[Dataset entries]
·····
(** ** Ends of turns *)

Definition dropped (p : Pending) : Pending := unless_answered (failed_result (pq_ID (pd_Request p)) turn_over) p.
Lemma dropped_twice p : dropped (dropped p) = dropped p.
Proof.
  assert (S : pd_result p <> None -> dropped p = p) by (unfold dropped, unless_answered; by destruct (pd_result p)).
  destruct (pd_result p) eqn:E; [by rewrite !S by done|]. unfold dropped at 2 3, unless_answered. rewrite E. done.
Qed.
Lemma drop_all l h ptr : foldl drop_pending h l !! ptr = if decide (ptr ∈ l) then dropped <$> h !! ptr else h !! ptr.
Proof.
  revert h. induction l as [|x l IH]; intros h; cbn [foldl]; [case_decide as D; [by apply not_elem_of_nil in D|done]|]. rewrite IH. unfold drop_pending.
  fold dropped. destruct (decide (ptr = x)) as [->|N].
  - rewrite list_lookup_alter_eq, (decide_True (P := _ ∈ _ :: _)) by left. case_decide; [|done]. destruct (h !! x); cbn; by rewrite ?dropped_twice.
  - rewrite list_lookup_alter_ne by done. apply decide_ext. rewrite elem_of_cons. naive_solver.
Qed.
Lemma drop_length l h : length (foldl drop_pending h l) = length h.
Proof. revert h. induction l as [|x l IH]; intros h; [done|]. cbn. rewrite IH. apply length_alter. Qed.
Lemma empty_failed id e : empty_handed (failed_result id e).
Proof. done. Qed.
Lemma entry_given_up tr pending pending' ptr p r : empty_handed r ->
  entry_ok tr pending ptr p -> entry_ok tr pending' ptr (unless_answered r p).
Proof.
  intros Er [C O H K S A R]. unfold unless_answered. destruct (pd_result p) as [r0|] eqn:E.
  - split; rewrite ?E; auto. done.
  - split; cbn; [by rewrite C|done|done|done|done| |].
    + intros uid c r1 Hin. by specialize (A _ _ _ Hin).
    + intros r1 [= <-]. by left.
Qed.
Lemma give_up_frame r p : pd_uid (unless_answered r p) = pd_uid p /\ pd_Request (unless_answered r p) = pd_Request p /\ pd_client (unless_answered r p) = pd_client p.
Proof. unfold unless_answered. by destruct (pd_result p). Qed.
Lemma binv_over b tr mode cap actor message cancel cancelled :
  binv b tr -> cap = "" -> binv (mkBroker mode cap message actor ∅ (br_heap (invalidateLocked b)) cancel cancelled) (tr ++ [AcOver]).
Proof.
  intros [La Bo P H K] ->. split; cbn [br_capability br_pending br_heap]; try done.
  - by apply law_abiding_snoc.
  - intros ptr p. cbn. rewrite drop_all. case_decide as D.
    + intros E. apply fmap_Some in E as (p0 & E & ->). apply entry_neutral; [done|]. eapply entry_given_up; [done|by apply H].
    + intros E. apply entry_neutral; [done|]. destruct (H ptr p E) as [C O Hh Kc S A R]. split; try done. intros Hr. destruct D.
      apply list_elem_of_fmap. exists (pq_ID (pd_Request p), ptr). split; [done|]. apply elem_of_map_to_list. by apply O.
  - intros a ptr [Ha|E%list_elem_of_singleton]%elem_of_app Hp; [|by subst a]. cbn. rewrite drop_length. by eapply K.
Qed.
Lemma binv_same b b' tr : br_capability b' = br_capability b -> br_actor b' = br_actor b -> br_message b' = br_message b ->
  br_pending b' = br_pending b -> br_heap b' = br_heap b -> binv b tr -> binv b' tr.
Proof. intros E1 E2 E3 E4 E5 [La Bo P H K]. split; rewrite ?E1, ?E2, ?E3, ?E4, ?E5; auto. Qed.
Lemma binv_bound b tr mode cap actor message : binv b tr -> br_pending b = ∅ ->
  binv (mkBroker mode cap message actor ∅ (br_heap b) (br_commitCancel b) (br_cancelled b)) (tr ++ [AcBound cap actor message]).
Proof.
  intros [La Bo P H K] Ep. split; cbn [br_capability br_pending br_heap br_actor br_message]; try done.
  - by apply law_abiding_snoc.
  - intros _. apply in_turn_here.
  - intros ptr p E. apply entry_neutral; [done|]. rewrite <- Ep. by apply H.
  - intros a ptr [Ha|E%list_elem_of_singleton]%elem_of_app Hp; [by eapply K|by subst a].
Qed.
·····
▶ [Required action]
What this exercise asks for is every line of the data above with the word "left".

▶ [Worked solution]
  - rewrite list_lookup_alter_eq, (decide_True (P := _ ∈ _ :: _)) by left. case_decide; [|done]. destruct (h !! x); cbn; by rewrite ?dropped_twice.
    + intros r1 [= <-]. by left.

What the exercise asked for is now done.